On The Passing of Eddie Van Halen

photo: Carl Lender

There is a lot one can say about the passing of Eddie Van Halen, and virtually none of it is relevant to country music. But it’s all relevant. If you grew up in the late 70’s, 80’s or early 90’s, or rock music is in any way important to your little universe and Van Halen doesn’t loom large in it, you missed out on the preeminent American experience.

Lead guitar players are usually like the wide receivers of music. Mouthy, flashy, always feeling like they should be the center of attention, taking away from the team aspect that is important to sports, and music. But Eddie Van Halen was an introvert, even though arguably, he was the best to ever play the position. David Lee Roth was all about making rock ‘n roll into a spectacle. Eddie Van Halen preferred letting the music speak for itself.

Eddie said he had only one guitar influence, and that was Eric Clapton. Beyond that, he figured it all out on his own. That’s how he was so innovative, as opposed to imitative like so many of the guitar players who came before and after him, as skilled and talented as they may be. People love to to point to the importance of taste over technique when talking about guitar playing. Who who you rather listen to play a solo? Keith Richards, or Joe Satriani? With Eddie Van Halen, you could listen to both. He’d blow your doors off, while making you weep.

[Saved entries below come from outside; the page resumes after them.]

Lemma second_loop_frame {A} (f : UserData → option A) g ns m (σ : store) :
  (∀ b d, f (set_fully_proved b d) = f d) →
  get f (second_loop g ns σ) m = get f σ m.
Proof.
  intros Hf. induction ns as [|n ns IH] using rev_ind; [done|].
  by rewrite second_loop_snoc, visit_fully_proved_frame.
Qed.

Lemma second_loop_is_Some g ns m (σ : store) :
  is_Some (second_loop g ns σ !! m) ↔ is_Some (σ !! m).
Proof.
  induction ns as [|n ns IH] using rev_ind; [done|].
  by rewrite second_loop_snoc, visit_fully_proved_is_Some.
Qed.

Lemma proved_or_definition_ext (σ σ' : store) m :
  get proved σ' m = get proved σ m →
  proved_or_definition σ' m = proved_or_definition σ m.
Proof. unfold proved_or_definition. by intros ->. Qed.

Lemma second_loop_fully_proved g ns n (σ : store) :
  n ∈ ns → is_Some (σ !! n) →
  get fully_proved (second_loop g ns σ) n
  = Some (forallb (proved_or_definition σ)
            (elements (ancestors g n ∪ {[n]}))).
Proof.
  intros Hin Hn. induction ns as [|x ns IH] using rev_ind.
  { by apply elem_of_nil in Hin. }
  rewrite second_loop_snoc. unfold visit_fully_proved.
  destruct (decide (x = n)) as [->|Hne].
  - erewrite get_write_set; [|by rewrite second_loop_is_Some|done].
    f_equal. apply forallb_pointwise. intros m.
    apply proved_or_definition_ext. by apply second_loop_frame.
  - rewrite get_write_ne by done. apply IH.
    apply elem_of_app in Hin as [?|Hx]; [done|].
    by apply list_elem_of_singleton in Hx.
Qed.
End visit.

(** ** Derived status of the nodes of a graph *)

Section status.
Context `{Plugin}.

Classically trained, Eddie Van Halen’s brilliance brought conversations surrounding rock guitarists into the same realm as the classical maestros whose talent, vision, and influence still resonate centuries beyond their own, just as Eddie’s will. Ludwig Van Beethoven. Johann Sebastian Bach. His guitar work did for rock music what the lyrics of Hank Williams did for country. It took something that many regarded as vapid entertainment—hokum for the poorly heeled—and made it into a legitimate art form.

One of the most interesting moments and anecdotes about Eddie Van Halen surrounds the band’s album 1984. Here was Eddie, the undisputed guitar God of the time and at the top of his game who was worshiped far and wide . . . and he was colossally bored with the instrument, and just six years into his career. But you can’t blame him. He had mastered it. So what does the greatest guitar player of the generation do? He barricades himself in a makeshift studio in his back yard and starts messing around with synthesizers. The result is what you hear at the beginning of the 1984 record, leading into their gargantuan single, “Jump.” It was scandalous coming from the King of guitar. It also worked. It became the band’s most successful record.

There are a lot of people much more informed to speak about the form and influence of Eddie Van Halen than some country writer, and why he was so crucial to rock music. They can diagram his finger tapping technique and his pentatonic brilliance, and delve into gear talk, and the significance of bringing back the growl in rock music via tube amps and overdrive pedals when New Wave was looking to drop a sedative in the rock realm.

But when even dyed-in-the-wool country writers and fans feel so rocked by the word of the passing of a rock guitarist that they have to take a long pause and collect their thoughts, that’s how you know the kind of footprint Eddie Van Halen left on this world.